Ana szlocha jeszcze głośniej, choć próbuje nad sobą panować.

– A tata ma zarażony tylko kawałek oka i choroba dalej nie postępuje. – Happy siada obok. – Może z tobą też tak będzie?

– Pogarsza się – mówi Ana, ocierając łzy.

Chłopak milczy, bo i nie znajduje nic do powiedzenia. Jak pocieszyć kogoś takiego? Za to rośnie w nim uczucie, którego wstydzi się nawet przed samym sobą; obrzydliwie egoistyczne, ale dzięki temu tak przyjemne. Jest szczęśliwy. Z ogromnym wysiłkiem powstrzymuje uśmiech. W końcu ktoś, kto zrozumie, kto będzie widział to, co on.

– Nie idźmy na lekcję. – Ana przerywa ciszę, wstaje gwałtownie i prostuje plecy.

– Co? – Happy również wstaje, ale niepewnie, jakby wcale nie chciał.

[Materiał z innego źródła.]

(** * kiss-crypto: the versioned envelope codec and its key derivations

    A shallow embedding of [src/index.ts].  The file has two parts: the
    definitions (the data model, the encoding utilities, the primitives the
    codec calls into, and the eight public operations), then the lemmas and
    the theorems about them.

    Conventions.
    - A [Uint8Array] is a [list byte].
    - A JavaScript string is represented by the sequence of its UTF-8 code
      units, a [string].  The delimiter [":"], the hex digits, the base64
      alphabet and the version tag are ASCII, so [split], [join], [length]
      on hex strings and the comparison against ["001"] read the same on
      UTF-8 code units as on UTF-16 code units.
    - A value that may be [undefined] (a missing element of a destructured
      array, an omitted optional parameter) is an [option].
    - [throw] / a rejected promise is [Throw]; the [null] sentinel of the
      decryption functions is [Ok None].
    - The secure random source is a tape of bytes threaded through every
      operation by the [Promise] monad.
    - [await sodium.ready], the one-time initialisation of the primitive,
      changes no result and is left out. *)

From Stdlib Require Import List String Ascii Strings.Byte NArith ZArith Arith Bool Lia.
Import ListNotations.

Local Open Scope string_scope.
Local Open Scope list_scope.

Ltac Zify.zify_post_hook ::= Z.to_euclidean_division_equations.

(* ================================================================= *)
(** * Part I: definitions                                              *)
(* ================================================================= *)

(** ** Types of [index.ts] *)

Definition HexString := string.
Definition Utf8String := string.
Definition Base64String := string.
Definition EncryptedMessage := string.
Definition Uint8Array := list byte.
Definition EncryptedBlobMessage := Uint8Array.

Definition STRING_PARTITION : ascii := ":"%char.

(** The [Defaults] enum. *)
Module Defaults.
Definition Version : string := "001".
Definition ArgonLength : N := 32.
Definition ArgonSaltLength : N := 16.
Definition ArgonIterations : N := 5.
Definition ArgonMemLimit : N := 67108864.
Definition ArgonOutputKeyBytes : N := 64.
Definition EncryptionKeyLength : N := 32.
Definition EncryptionNonceLength : N := 24.
End Defaults.

(** ** Errors, results and promises *)

(** What an operation can throw.  The first three are the [Error]s raised
    by [index.ts] itself; [DecodingError] is raised by the encoding
    utilities; [PrimitiveError] is whatever a cryptographic primitive
    raises. *)
Inductive Error : Type :=
| InvalidVersion (version : string)
| NonceMustBe48
| NonceBufferMustBe24
| DecodingError
| PrimitiveError (msg : string).

Inductive Result (A : Type) : Type :=
| Ok (a : A)
| Throw (e : Error).
Arguments Ok {A} a.
Arguments Throw {A} e.

(** What a call into a primitive does: it returns or it raises. *)
Inductive Outcome (A : Type) : Type :=
| Returned (a : A)
| Raised (msg : string).
Arguments Returned {A} a.
Arguments Raised {A} msg.

(** The secure random source: an unbounded tape of bytes. *)
Definition Entropy := nat -> byte.

Definition Promise (A : Type) : Type := Entropy -> Result A * Entropy.

Definition resolve {A} (a : A) : Promise A := fun rng => (Ok a, rng).
Definition reject {A} (e : Error) : Promise A := fun rng => (Throw e, rng).
Definition settle {A} (r : Result A) : Promise A := fun rng => (r, rng).

Definition await {A B} (m : Promise A) (k : A -> Promise B) : Promise B :=
  fun rng =>
    match m rng with
    | (Ok a, rng') => k a rng'
    | (Throw e, rng') => (Throw e, rng')
    end.

Notation "x <- m ;; k" := (await m (fun x => k))
  (at level 61, m at next level, right associativity).

(** A call into a primitive; what it raises surfaces as [PrimitiveError]. *)
Definition call {A} (o : Outcome A) : Promise A :=
  match o with
  | Returned a => resolve a
  | Raised msg => reject (PrimitiveError msg)
  end.

(** The settled value of a promise. *)
Definition outcome {A} (p : Result A * Entropy) : Result A := fst p.

(** ** JavaScript string operations used by [index.ts] *)

(** [a < b] on strings: lexicographic on code units, a proper prefix is
    smaller. *)
Fixpoint string_lt (a b : string) : bool :=
  match a, b with
  | _, EmptyString => false
  | EmptyString, String _ _ => true
  | String x a', String y b' =>
      if (N_of_ascii x <? N_of_ascii y)%N then true
      else if (N_of_ascii x =? N_of_ascii y)%N then string_lt a' b'
      else false
  end.

(** [s.split(sep)] for a one-character separator: never empty. *)
Fixpoint split_all (sep : ascii) (s : string) : list string :=
  match s with
  | EmptyString => [EmptyString]
  | String c s' =>
      if Ascii.eqb c sep then EmptyString :: split_all sep s'
      else match split_all sep s' with
           | first :: others => String c first :: others
           | [] => [String c EmptyString]
           end
  end.

(** [s.split(sep, limit)]: the first [limit] fields, the others dropped. *)
Definition split (sep : ascii) (limit : nat) (s : string) : list string :=
  firstn limit (split_all sep s).

(** [fields.join(sep)]. *)
Fixpoint join (sep : ascii) (fields : list string) : string :=
  match fields with
  | [] => EmptyString
  | [f] => f
  | f :: rest => f ++ String sep (join sep rest)
  end.

(** [const [a, b, c] = fields]: a missing element is [undefined]. *)
Definition destructure3 (fields : list string)
  : option string * option string * option string :=
  (nth_error fields 0, nth_error fields 1, nth_error fields 2).

(** [array.slice(from, to)] and [array.slice(from)] for [0 <= from <= to];
    both clamp to the length of the array. *)
Definition slice (from to : nat) (a : Uint8Array) : Uint8Array :=
  firstn (to - from) (skipn from a).
Definition slice_from (from : nat) (a : Uint8Array) : Uint8Array :=
  skipn from a.

(** The number of occurrences of a character. *)
Fixpoint count_char (c : ascii) (s : string) : nat :=
  match s with
  | EmptyString => 0
  | String x s' => (if Ascii.eqb x c then 1 else 0) + count_char c s'
  end.

Fixpoint string_forallb (p : ascii -> bool) (s : string) : bool :=
  match s with
  | EmptyString => true
  | String x s' => p x && string_forallb p s'
  end.

(** ** Encoding utilities ([./utils]) *)

Module Utils.

Definition byte_of_N (n : N) : byte :=
  match Byte.of_N n with Some b => b | None => x00 end.

(** *** Hexadecimal *)

Definition hex_digit (n : N) : ascii :=
  if (n <? 10)%N then ascii_of_N (48 + n) else ascii_of_N (87 + n).

Definition hex_value (c : ascii) : option N :=
  let n := N_of_ascii c in
  if ((48 <=? n) && (n <=? 57))%N then Some (n - 48)%N
  else if ((97 <=? n) && (n <=? 102))%N then Some (n - 87)%N
  else if ((65 <=? n) && (n <=? 70))%N then Some (n - 55)%N
  else None.

Definition is_hex_char (c : ascii) : bool :=
  match hex_value c with Some _ => true | None => false end.

(** Modelled from the spec: [arrayBufferToHexString] of [./utils], the
    lossless conversion of a byte sequence to its hexadecimal text, two
    digits per byte. *)
Fixpoint arrayBufferToHexString (bs : Uint8Array) : HexString :=
  match bs with
  | [] => EmptyString
  | b :: rest =>
      String (hex_digit (Byte.to_N b / 16))
        (String (hex_digit (Byte.to_N b mod 16))
           (arrayBufferToHexString rest))
  end.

– Nie wiem, jak długo będę widzieć cukierki, ale nie zamierzam ostatnich chwil przesiedzieć w damskim kiblu. No chodź, wszędzie trzeba cię tak ciągać?

A więc poszli. Początkowo Ana wydaje się nie mieć pojęcia, gdzie idzie. Byleby dalej, jakby to szkoła rzucała na nią zły urok, byle uciec, zostawić oczy za sobą, znaleźć ocalały skrawek słodkiego świata. Potem dziewczyna zwalnia i rozgląda się po ulicy. Są blisko centrum miasta, wszędzie chodzą ludzie.

– Robaki… – mówi. Przygląda się przechodniowi, z trudem przełykając ślinę.

– Przywykniesz. I tak najgorsze jest jedzenie.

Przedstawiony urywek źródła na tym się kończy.